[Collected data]
Lemma approve_wf verified id step revision user checksum :
  respects sys_step (approveArtifact verified id step revision user checksum).
Proof. unfold approveArtifact. respects. Qed.

(** The gate and the bundle that the reviewer decides on, as they were when the
    decision was checked. *)
Definition reviewed before (id step revision : Z) (checksum : string) (verified : ArtifactGate) : Prop :=
  gates before !! (id, step) = Some verified ∧ ag_Status verified = "awaiting" ∧
  ag_Revision verified = revision ∧ ag_ArtifactSha256 verified = checksum ∧
  db_now before < ag_ExpiresAt verified ∧ ∃ data, write_bundle verified before = Ok (data, before).

Lemma write_bundle_reads verified s data s' : write_bundle verified s = Ok (data, s') → s' = s.
Proof.
  unfold WriteArtifactGateBundle. match goal with |- match ?r with _ => _ end = _ → _ => destruct r end; [|done].
  by intros [= _ <-].
Qed.

Lemma review_iff before id step revision user checksum s :
  (∃ verified, reviewed before id step revision checksum verified ∧
     approve before id step revision user checksum s =
       WithDeploymentTx id (approveArtifact verified id step revision user checksum) s) ∨
  (∀ verified, ¬ reviewed before id step revision checksum verified) ∧
  ∃ e, approve before id step revision user checksum s = (Err e, s).
Proof.
  unfold ApproveArtifact, gate_or_unavailable, GetArtifactGate, reviewed, mbind, tx_bind, guard.
  destruct (gates before !! (id, step)) as [verified|] eqn:Hg.
  2: { right. split; [by intros v (? & _)|by eexists]. }
  destruct (String.eqb_spec (ag_Status verified) "awaiting") as [H1'|H1']; cbn [negb orb].
  2: { right. split; [by intros v ([= <-] & ? & _)|by eexists]. }
  destruct (Z.eqb_spec (ag_Revision verified) revision) as [H2'|H2']; cbn [negb orb].
  2: { right. split; [by intros v ([= <-] & _ & ? & _)|by eexists]. }
  destruct (String.eqb_spec (ag_ArtifactSha256 verified) checksum) as [H3'|H3']; cbn [negb orb].
  2: { right. split; [by intros v ([= <-] & _ & _ & ? & _)|by eexists]. }
  unfold CurrentUnixTime, read, mret, tx_ret.
  destruct (Z.leb_spec (ag_ExpiresAt verified) (db_now before)) as [H4'|H4']; cbn [negb].
  { right. split; [intros v ([= <-] & _ & _ & _ & ? & _); lia|by eexists]. }
  destruct (write_bundle verified before) as [[data s1]|e] eqn:Hw.
  - pose proof (write_bundle_reads _ _ _ _ Hw) as ->. left. exists verified. split; [|done]. eauto 10.
  - right. split; [intros v ([= <-] & _ & _ & _ & _ & data & ?); congruence|by eexists].
Qed.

§ Try it
The output should be exactly the lines above from the line containing "intros v ([= <-] & ?" to the line containing "unfold CurrentUnixTime, read, mret, tx_ret.", inclusive, with no other lines.

§ Exercise answer
  2: { right. split; [by intros v ([= <-] & ? & _)|by eexists]. }
  destruct (Z.eqb_spec (ag_Revision verified) revision) as [H2'|H2']; cbn [negb orb].
  2: { right. split; [by intros v ([= <-] & _ & ? & _)|by eexists]. }
  destruct (String.eqb_spec (ag_ArtifactSha256 verified) checksum) as [H3'|H3']; cbn [negb orb].
  2: { right. split; [by intros v ([= <-] & _ & _ & ? & _)|by eexists]. }
  unfold CurrentUnixTime, read, mret, tx_ret.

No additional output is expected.